● **Exercise goal**
As the lines appear below, please set them down exactly, starting at the first and finishing with the one containing "plain objects, exceptions, property".

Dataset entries

(** * Channel and BlendingInformation (src/channel.js)

    A shallow embedding of the two classes of [src/channel.js] and of the
    fragment of JavaScript they are written in: values, a heap of arrays and
    plain objects, exceptions, property reads and writes, [Array.isArray],
    [==]/[===] and the array spread [[...x]].  The constructors are
    transcribed statement by statement in a state-and-exception monad.

    The values are [undefined], [null], booleans, numbers, strings and
    references to arrays and to plain objects.  Symbols, functions, typed
    arrays, proxies, accessors on the options record, sparse arrays and
    objects with an iterator of their own are outside the model. *)

From Stdlib Require Import QArith.
From stdpp Require Import base option list strings gmap.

● **Result for this task**
(** * Channel and BlendingInformation (src/channel.js)

    A shallow embedding of the two classes of [src/channel.js] and of the
    fragment of JavaScript they are written in: values, a heap of arrays and
    plain objects, exceptions, property reads and writes, [Array.isArray],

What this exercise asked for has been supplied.